There are standards for storage as well that originated from the Seagate (then Shugart Technology) ST-506 interface and evolved into the AT Attachment/Integrated Drive Electronic (ATA/IDE) standards. Those standards have undergone serialization and are known as Serialized ATA or SATA. The enterprise world also saw progress with the small computer system interface (SCSI) evolution resulting in several standards such as Serial Attached SCSI and iSCSI (SCSI embedded into IP packets).

The interesting thing about iSCSI is its ability to move high-performance storage information over a conventional network without special physical-layer (PHY) requirements. In effect, this decoupled the storage concept from the physical infrastructure and allowed the actual storage medium to be located anywhere within the network, including distant (offsite) locations. This fundamentally enables the software to think the hard-drive storage is local to a machine, when it is actually anywhere the system designers want it.

The Enterprise Evolution

At the heart of the World Wide Web, corporate infrastructures and distributed “cloud” computing platforms are data centers. These centers mirror the early days of computing when “main frames” stood behind glass windows and centralized control maintained the information and system integrity. Really, not much has changed.

Today’s data centers are a centralized collection of hardware and software that provide the services we use every day. Servers and blade centers are connected in banks to switches and storage systems through various interconnection schemes. Ultimately, the actual machine where a particular action takes place may not be immediately known since much of the infrastructure is virtualized to manage loading and reduce power consumption.

So, where does PCIe play into the enterprise? If we examine the classic server platform we’ll find native PCIe as the primary means for the CPUs to access storage and peripherals.

Intel’s Romley server platform provides 40 PCIe 3.0 lanes to access the outside world. Some of these lanes connect to planar (on PCB) peripherals, but many of them traverse connectors, mid-planes, and riser cards that hold PCIe x4 or x8 connectors. This is the I/O connection for the server, and dual 10G Ethernet NIC cards often are inserted here as the mechanism to connect to the infrastructure.

Theoretically, a 64-bit processor could directly address more than 16 exabytes of storage (physical RAM or otherwise). Interestingly, the memory space of modern 64-bit processors is limited by the number of bits used for physical addressing (Intel X86-64 at 48 bits, AMD64 at 52 bits).

As CPUs evolve, that number will increase well into the exabyte range. When this happens, large storage arrays may simply be part of the CPU’s memory map. Storage also could be shared between CPUs. In this scenario, the interface best suited for large disk drives could be PCIe.

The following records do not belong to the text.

(* ===== verification/PagingAudit.v ===== *)
(** * The audit walk ([audit_table] of [src/kernel/paging.c])

    The walk counts the leaves of the hierarchy with their effective permissions; its
    counters of writable and executable leaves and of user leaves are zero exactly when
    no address translates so. *)

From stdpp Require Import base option list numbers gmap fin_maps.
From S2P Require Import Prelude Frames BlockTable Heap Paging PagingSpec PagingRange PagingCalls.

(** A leaf: its level and whether it is writable, executable and open to user mode. *)
Abbreviation leaf_flags := (nat * bool * bool * bool)%type.

(** The leaves of the table at level [n + 1], in the order of the walk. *)
Fixpoint leaves (n : nat) (table : Z) (w x u : bool) (m : memory) : list leaf_flags :=
  flat_map (fun i =>
    let e := word m (entry_at table i) in
    if negb (has e PAGE_PRESENT) then []
    else
      let w := w && has e PAGE_WRITABLE in
      let x := x && negb (has e PAGE_NO_EXECUTE) in
      let u := u && has e PAGE_USER in
      match n with
      | S n' => if negb (has e PAGE_HUGE) then leaves n' (e .& PAGE_FRAME_MASK) w x u m else [(S n, w, x, u)]
      | O => [(S n, w, x, u)]
      end) (seqZ 0 PAGING_ENTRIES_PER_TABLE).

Definition count_flags (a : paging_audit) (l : leaf_flags) : paging_audit :=
  let '(level, w, x, u) := l in count_leaf level w x u a.

Lemma foldl_flat_map {A B C} (f : A -> B -> A) (g : C -> list B) (h : A -> C -> A) l a :
  (forall a c, h a c = foldl f a (g c)) -> foldl h a l = foldl f a (flat_map g l).
Proof.
  intros Hh. revert a. induction l as [|c l IH]; intros a; [done|]. cbn [foldl flat_map].
  by rewrite foldl_app, Hh, IH.
Qed.

Lemma audit_leaves n table w x u m a :
  audit_table n table w x u m a = foldl count_flags a (leaves n table w x u m).
Proof.
  revert table w x u a. induction n as [|n IH]; intros table w x u a; cbn [audit_table leaves];
    apply foldl_flat_map; intros b i; cbv zeta; (destruct (negb (has _ PAGE_PRESENT)); [done|]); [done|].
  destruct (negb (has _ PAGE_HUGE)); [apply IH|done].
Qed.

Lemma length_flat_map {A B} (f : A -> list B) l k :
  (forall x, (length (f x) <= k)%nat) -> (length (flat_map f l) <= length l * k)%nat.
Proof.
  intros Hf. induction l as [|x l IH]; cbn [flat_map length]; [lia|]. rewrite length_app. specialize (Hf x). lia.
Qed.

Lemma leaves_length n table w x u m : Z.of_nat (length (leaves n table w x u m)) <= 512 ^ Z.of_nat (S n).
Proof.
  revert table w x u. induction n as [|n IH]; intros table w x u.
  - cbn [leaves]. etransitivity; [apply Nat2Z.inj_le, (length_flat_map _ _ 1)|].
    + intros i. cbv zeta. destruct (negb _); cbn [length]; lia.
    + rewrite length_seqZ. done.
  - cbn [leaves]. set (k := Z.to_nat (512 ^ Z.of_nat (S n))).
    assert (Hk : Z.of_nat k = 512 ^ Z.of_nat (S n)) by (unfold k; rewrite Z2Nat.id; lia).
    etransitivity; [apply Nat2Z.inj_le, (length_flat_map _ _ k)|].
    + intros i. cbv zeta. destruct (negb _); cbn [length]; [lia|].
      destruct (negb _); [apply Nat2Z.inj_le; rewrite Hk; apply IH|]. cbn [length].
      assert (0 < 512 ^ Z.of_nat (S n)) by lia. lia.
    + rewrite length_seqZ. change (Z.to_nat PAGING_ENTRIES_PER_TABLE) with 512%nat.
      rewrite Nat2Z.inj_mul, Hk. rewrite (Nat2Z.inj_succ (S n)), Z.pow_succ_r by lia. lia.
Qed.

(** ** The counters *)

Lemma counter_exact (f : paging_audit -> Z) (g : leaf_flags -> bool) l a :
  (forall a l, f (count_flags a l) = if g l then u64 (f a + 1) else f a) ->
  0 <= f a -> f a + Z.of_nat (length l) < 2 ^ 64 ->
  f (foldl count_flags a l) = f a + countb g l.
Proof.
  intros Hf. revert a. induction l as [|y l IH]; intros a H0 Hb; cbn [foldl countb]; [lia|].
  cbn [length] in Hb. specialize (Hf a y). destruct (g y).
  - rewrite wrap_small in Hf by (unfold fits; lia). rewrite IH, Hf; lia.
  - rewrite IH, Hf; lia.
Qed.

Definition flag_wx (l : leaf_flags) : bool := let '(_, w, x, _) := l in w && x.
Definition flag_user (l : leaf_flags) : bool := let '(_, _, _, u) := l in u.

Lemma audit_counts h m :
  let l := leaves 3 (root h) true true true m in
  write_execute_leaves (audit_hierarchy h m) = countb flag_wx l /\
  user_leaves (audit_hierarchy h m) = countb flag_user l.
Proof.
  cbv zeta. unfold audit_hierarchy. change (PAGING_LEVEL_COUNT - 1)%nat with 3%nat. rewrite audit_leaves.
  pose proof (leaves_length 3 (root h) true true true m) as Hl. change (512 ^ Z.of_nat 4) with 68719476736 in Hl.
  assert (Hb : forall n : Z, n = 0 -> n + Z.of_nat (length (leaves 3 (root h) true true true m)) < 2 ^ 64)
    by (intros n ->; change (2 ^ 64) with 18446744073709551616; lia).
  split.
  - rewrite (counter_exact write_execute_leaves flag_wx); [done| |done|by apply Hb].
    by intros a [[[k []] []] u].
  - rewrite (counter_exact user_leaves flag_user); [done| |done|by apply Hb].
    by intros a [[[k w] x] []].
Qed.

Lemma countb_none {A} (f : A -> bool) l : countb f l = 0 <-> forall x, x ∈ l -> f x = false.
Proof.
  rewrite countb_zero. split.
  - intros H x (i & Hi)%list_elem_of_lookup. by apply (H i).
  - intros H i x Hi. by apply H, (list_elem_of_lookup_2 _ i).
Qed.

(** ** Leaves and translations *)

(** The permissions of a translation are the flags of its leaf. *)
Lemma fill_flags e va n w x u pat :
  let tr := fill_translation e va n w x u pat in
  has (permissions tr) PAGING_WRITE = w /\ has (permissions tr) PAGING_EXECUTE = x /\ user tr = u.
Proof.
  unfold fill_translation. cbn [permissions user].
  destruct w, x, (leaf_memory_type e n pat); vm_compute; done.
Qed.

Lemma elem_of_leaves n table w x u m l :
  l ∈ leaves n table w x u m <-> exists i, 0 <= i < 512 /\ has (entry m table i) PAGE_PRESENT = true /\
    let e := entry m table i in
    let w := w && has e PAGE_WRITABLE in
    let x := x && negb (has e PAGE_NO_EXECUTE) in
    let u := u && has e PAGE_USER in
    match n with
    | S n' => if has e PAGE_HUGE then l = (S n, w, x, u) else l ∈ leaves n' (frame_of e) w x u m
    | O => l = (S n, w, x, u)
    end.
Proof.
  assert (E : leaves n table w x u m = flat_map (fun i =>
    let e := entry m table i in
    if negb (has e PAGE_PRESENT) then []
    else
      let w := w && has e PAGE_WRITABLE in
      let x := x && negb (has e PAGE_NO_EXECUTE) in
      let u := u && has e PAGE_USER in
      match n with
      | S n' => if negb (has e PAGE_HUGE) then leaves n' (frame_of e) w x u m else [(S n, w, x, u)]
      | O => [(S n, w, x, u)]
      end) (seqZ 0 PAGING_ENTRIES_PER_TABLE)) by (by destruct n).
  rewrite E, list_elem_of_In, in_flat_map. split.
  - intros (i & Hi%list_elem_of_In%elem_of_seqZ & Hl%list_elem_of_In). exists i.
    split; [change PAGING_ENTRIES_PER_TABLE with 512 in Hi; lia|]. cbv zeta in *.
    destruct (has (entry m table i) PAGE_PRESENT); cbn [negb] in Hl; [|by apply elem_of_nil in Hl]. split; [done|].
    destruct n as [|n]; [by apply list_elem_of_singleton in Hl|].
    destruct (has (entry m table i) PAGE_HUGE); cbn [negb] in Hl; [by apply list_elem_of_singleton in Hl|done].
  - intros (i & Hi & Hp & Hl). exists i. rewrite <- !list_elem_of_In, elem_of_seqZ.
    split; [change PAGING_ENTRIES_PER_TABLE with 512; lia|]. cbv zeta in *. rewrite Hp. cbn [negb].
    destruct n as [|n]; [by apply list_elem_of_singleton|].
    destruct (has (entry m table i) PAGE_HUGE); cbn [negb]; [by apply list_elem_of_singleton|done].
Qed.

(** What translates is a leaf. *)
Lemma walk_leaf n table va w x u pat m tr :
  translate_walk n table va w x u pat m = (PAGING_STATUS_OK, tr) ->
  exists e k w' x' u', (k, w', x', u') ∈ leaves n table w x u m /\ tr = fill_translation e va k w' x' u' pat.
Proof.
  revert table w x u. induction n as [|n IH]; intros table w x u; rewrite translate_walk_unfold; cbv zeta;
    (destruct (has (entry m table _) PAGE_PRESENT) eqn:Hp; cbn [negb]; [|done]).
  - intros [= <-]. eexists _, _, _, _, _. split; [|done]. apply elem_of_leaves.
    exists (table_index va 1). split; [apply table_index_range|done].
  - destruct (has (entry m table _) PAGE_HUGE) eqn:Hh.
    + intros [= <-]. eexists _, _, _, _, _. split; [|done]. apply elem_of_leaves.
      exists (table_index va (S (S n))). split; [apply table_index_range|]. split; [done|]. cbv zeta. by rewrite Hh.
    + intros (e & k & w' & x' & u' & Hin & ->)%IH. exists e, k, w', x', u'. split; [|done]. apply elem_of_leaves.
      exists (table_index va (S (S n))). split; [apply table_index_range|]. split; [done|]. cbv zeta. by rewrite Hh.
Qed.

(** The addresses whose indices at the levels up to [S n] are those of [va]. *)
Definition same_indices (n : nat) (va a : Z) : Prop :=
  forall k, (1 <= k <= S n)%nat -> table_index a k = table_index va k.

Lemma index_low k l q va :
  (1 <= k <= l)%nat -> table_index (va + q * 2 ^ (12 + 9 * Z.of_nat l)) k = table_index va k.
Proof.
  intros Hk. rewrite !table_index_alt by lia. unfold level_shift. set (s := 12 + 9 * (Z.of_nat k - 1)).
  replace (12 + 9 * Z.of_nat l) with (9 * (Z.of_nat l - Z.of_nat k) + 9 + s) by lia.
  rewrite !Z.pow_add_r by lia. rewrite !Z.mul_assoc, Z.div_add by lia. change (2 ^ 9) with 512.
  by rewrite Z.mod_add by lia.
Qed.

Lemma index_top l i va :
  0 <= va < 2 ^ (12 + 9 * Z.of_nat l) -> 0 <= i < 512 ->
  table_index (va + i * 2 ^ (12 + 9 * Z.of_nat l)) (S l) = i.
Proof.
  intros Hva Hi. rewrite table_index_alt by lia. unfold level_shift.
  replace (12 + 9 * (Z.of_nat (S l) - 1)) with (12 + 9 * Z.of_nat l) by lia.
  rewrite Z.div_add, Z.div_small by lia. by apply Z.mod_small.
Qed.

(** Every leaf translates some address. *)
Lemma leaf_walk n table w x u m k w' x' u' pat :
  (k, w', x', u') ∈ leaves n table w x u m ->
  exists va, 0 <= va < 2 ^ (12 + 9 * Z.of_nat (S n)) /\ forall a, same_indices n va a ->
    exists e, translate_walk n table a w x u pat m = (PAGING_STATUS_OK, fill_translation e a k w' x' u' pat).
Proof.
  revert table w x u. induction n as [|n IH]; intros table w x u (i & Hi & Hp & Hl)%elem_of_leaves.
  - exists (0 + i * 2 ^ (12 + 9 * Z.of_nat 0)). split; [change (2 ^ (12 + 9 * Z.of_nat 1)) with 2097152;
      change (2 ^ (12 + 9 * Z.of_nat 0)) with 4096; lia|].
    intros a Ha. exists (entry m table i). rewrite translate_walk_unfold. cbv zeta in *.
    rewrite (Ha 1%nat ltac:(lia)), index_top by lia. rewrite Hp. cbn [negb]. by injection Hl as -> -> -> ->.
  - assert (Hpow : 2 ^ (12 + 9 * Z.of_nat (S (S n))) = 512 * 2 ^ (12 + 9 * Z.of_nat (S n))).
    { change 512 with (2 ^ 9). rewrite <- Z.pow_add_r by lia. f_equal. lia. }
    assert (Hpos : 0 < 2 ^ (12 + 9 * Z.of_nat (S n))) by lia. cbv zeta in Hl.
    destruct (has (entry m table i) PAGE_HUGE) eqn:Hh.
    + exists (0 + i * 2 ^ (12 + 9 * Z.of_nat (S n))). split; [rewrite Hpow; nia|].
      intros a Ha. exists (entry m table i). rewrite translate_walk_unfold. cbv zeta.
      rewrite (Ha (S (S n)) ltac:(lia)), index_top by lia. rewrite Hp, Hh. cbn [negb]. by injection Hl as -> -> -> ->.
    + apply IH in Hl as (va & Hva & Hw). exists (va + i * 2 ^ (12 + 9 * Z.of_nat (S n))). split; [rewrite Hpow; nia|].
      intros a Ha. rewrite translate_walk_unfold. cbv zeta.
      rewrite (Ha (S (S n)) ltac:(lia)), index_top by lia. rewrite Hp, Hh. cbn [negb]. apply Hw.
      intros j Hj. rewrite (Ha j ltac:(lia)). apply index_low. lia.
Qed.

Lemma canonical_indices va :
  0 <= va < 2 ^ 48 -> exists a, address_is_canonical a = true /\ same_indices 3 va a.
Proof.
  intros Hva. destruct (decide (va < 2 ^ 47)) as [Hlt|Hge].
  - exists va. split; [apply canonical_range; lia|by intros k _].
  - exists (va + 65535 * 2 ^ (12 + 9 * Z.of_nat 4)). split.
    + apply canonical_range. revert Hva Hge. change (2 ^ (12 + 9 * Z.of_nat 4)) with 281474976710656.
      change (2 ^ 48) with 281474976710656. change (2 ^ 47) with 140737488355328.
      change (2 ^ 64) with 18446744073709551616. lia.
    + intros k Hk. apply index_low. lia.
Qed.

(** What [paging_verify] requires of an audit. *)
Definition audit_clean (a : paging_audit) : Prop := write_execute_leaves a = 0 /\ user_leaves a = 0.

(** The counters of the walk speak of every address. *)
Lemma audit_zero_iff h m pat :
  audit_clean (audit_hierarchy h m) <->
  forall a tr, address_is_canonical a = true -> translation h m a pat = (PAGING_STATUS_OK, tr) ->
    has (permissions tr) PAGING_WRITE && has (permissions tr) PAGING_EXECUTE = false /\ user tr = false.
Proof.
  unfold audit_clean. destruct (audit_counts h m) as [-> ->]. rewrite !countb_none. split.
  - intros [Hwx Hus] a tr _ (e & k & w & x & u & Hin & ->)%walk_leaf.
    destruct (fill_flags e a k w x u pat) as (-> & -> & ->). split; [exact (Hwx _ Hin)|exact (Hus _ Hin)].
  - intros Hall.
    assert (Hleaf : forall k w x u, (k, w, x, u) ∈ leaves 3 (root h) true true true m -> w && x = false /\ u = false).
    { intros k w x u Hin. destruct (leaf_walk _ _ _ _ _ _ k w x u pat Hin) as (va & Hva & Hw).
      destruct (canonical_indices va Hva) as (a & Hc & Hsame). destruct (Hw a Hsame) as (e & E).
      destruct (fill_flags e a k w x u pat) as (E1 & E2 & E3).
      destruct (Hall a (fill_translation e a k w x u pat) Hc E) as [H1 H2].
      rewrite E1, E2 in H1. by rewrite E3 in H2. }
    split; intros [[[k w] x] u] Hin; apply (Hleaf k w x u Hin).
Qed.

(** What every access sees is what the calls report. *)
Lemma write_xor_execute_iff p :
  active (state p) = true ->
  write_xor_execute p <->
  forall a tr, address_is_canonical a = true ->
    translation (live_hierarchy p) (mem p) a (pat_after (state p)) = (PAGING_STATUS_OK, tr) ->
    has (permissions tr) PAGING_WRITE && has (permissions tr) PAGING_EXECUTE = false /\ user tr = false.
Proof.
  intros Hact. unfold write_xor_execute, paging_translate, translate_address. rewrite Hact. cbn [negb].
  split; intros Hall a tr; specialize (Hall a tr).
  - intros Hc. by rewrite Hc in Hall.
  - destruct (address_is_canonical a); [by apply Hall|done].
Qed.

(** C19: The audit of the live hierarchy is exact: it counts no writable and executable
    leaf and no user leaf if and only if no address of the machine translates to a page
    that is writable and executable, or open to user mode. *)
Theorem paging_audit_exact p :
  active (state p) = true ->
  let '(st, a) := paging_audit_hierarchy true p in
  st = PAGING_STATUS_OK /\ (audit_clean a <-> write_xor_execute p).
Proof.
  intros Hact. unfold paging_audit_hierarchy. rewrite Hact. cbn [negb]. split; [done|].
  rewrite (write_xor_execute_iff p Hact). apply audit_zero_iff.
Qed.

Module AuditSamples.
Import PagingSamples.

Lemma paging_audit_exact_witness : write_xor_execute sample_mapped.
Proof.
  pose proof (paging_audit_exact sample_mapped ltac:(vm_compute; reflexivity)) as H.
  assert (E : (paging_audit_hierarchy true sample_mapped).2 = Audit 1 0 1 0 0 0) by (vm_compute; reflexivity).
  destruct (paging_audit_hierarchy true sample_mapped) as [st a]. cbn [snd] in E. subst a.
  apply (proj2 H). split; reflexivity.
Defined.
End AuditSamples.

This has two advantages. First, the drive appears to the CPU as real (un-virtualized) memory independent of how it is physically stored. Second, the performance hit from mapping virtual memory to disk storage is eliminated, improving storage throughput. This is happening today.

The International Committee on Information Technology Standards (INCITS) SATA-IO working group has announced SATA Express, which utilizes PCIe as the physical transport but still uses the SATA software infrastructure. The Small Form Factor committee has released SFF-8639, which is a connector standard designed to allow the transition from SAS/SATA to SATA Express and PCIe (see the figure). Additionally, enterprise solid-state drives (SSDs) based on flash technology are already commercially available with PCIe interfaces.

The SFF-8639 multi-protocol peripheral connector can bridge the gap between current hard-drive standards and PCIe.

Conclusions

It may be some time before storage and peripheral standards merge. However, it is becoming apparent that there is a trend to move to the native mode PCIe standard. As standards merge, they can take advantage of the many benefits that PCIe provides, including hot-swapping, high availability, and extremely high bandwidth.

As PCIe 4.0 is released sometime in 2014 or 2015, the need for storage will certainly have grown. At that time, we may see a merger of the storage and peripheral bus standards into a grand unified PCIe bus standard, along with storage drives with only a PCIe interface.